Dataset entries:
┄┄┄┄┄┄┄┄┄┄┄┄┄┄┄┄┄┄┄┄
Fixpoint utf8_valido (s : string) : bool :=
  match s with
  | EmptyString => true
  | String c1 r1 =>
      let b1 := Ascii.nat_of_ascii c1 in
      if (b1 <? 128)%nat then utf8_valido r1 else
      match r1 with
      | EmptyString => false
      | String c2 r2 =>
          let b2 := Ascii.nat_of_ascii c2 in
          if (194 <=? b1)%nat && (b1 <=? 223)%nat then continuacion b2 && utf8_valido r2 else
          match r2 with
          | EmptyString => false
          | String c3 r3 =>
              let b3 := Ascii.nat_of_ascii c3 in
              if (224 <=? b1)%nat && (b1 <=? 239)%nat then
                (if (b1 =? 224)%nat then (160 <=? b2)%nat && (b2 <=? 191)%nat
                 else if (b1 =? 237)%nat then (128 <=? b2)%nat && (b2 <=? 159)%nat
                 else continuacion b2) && continuacion b3 && utf8_valido r3
              else
              match r3 with
              | EmptyString => false
              | String c4 r4 =>
                  (240 <=? b1)%nat && (b1 <=? 244)%nat &&
                  (if (b1 =? 240)%nat then (144 <=? b2)%nat && (b2 <=? 191)%nat
                   else if (b1 =? 244)%nat then (128 <=? b2)%nat && (b2 <=? 143)%nat
                   else continuacion b2) &&
                  continuacion b3 && continuacion (Ascii.nat_of_ascii c4) && utf8_valido r4
              end
          end
      end
  end.

(** The [Display] of the io errors [read_to_string] makes itself. *)
Definition msg_no_existe := "No such file or directory (os error 2)"%string.
Definition msg_utf8_invalido := "stream did not contain valid UTF-8"%string.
┄┄┄┄┄┄┄┄┄┄┄┄┄┄┄┄┄┄┄┄
From the records above, pull every line that carries the word "match".

## Response to the exercise
  match s with
      match r1 with
          match r2 with
              match r3 with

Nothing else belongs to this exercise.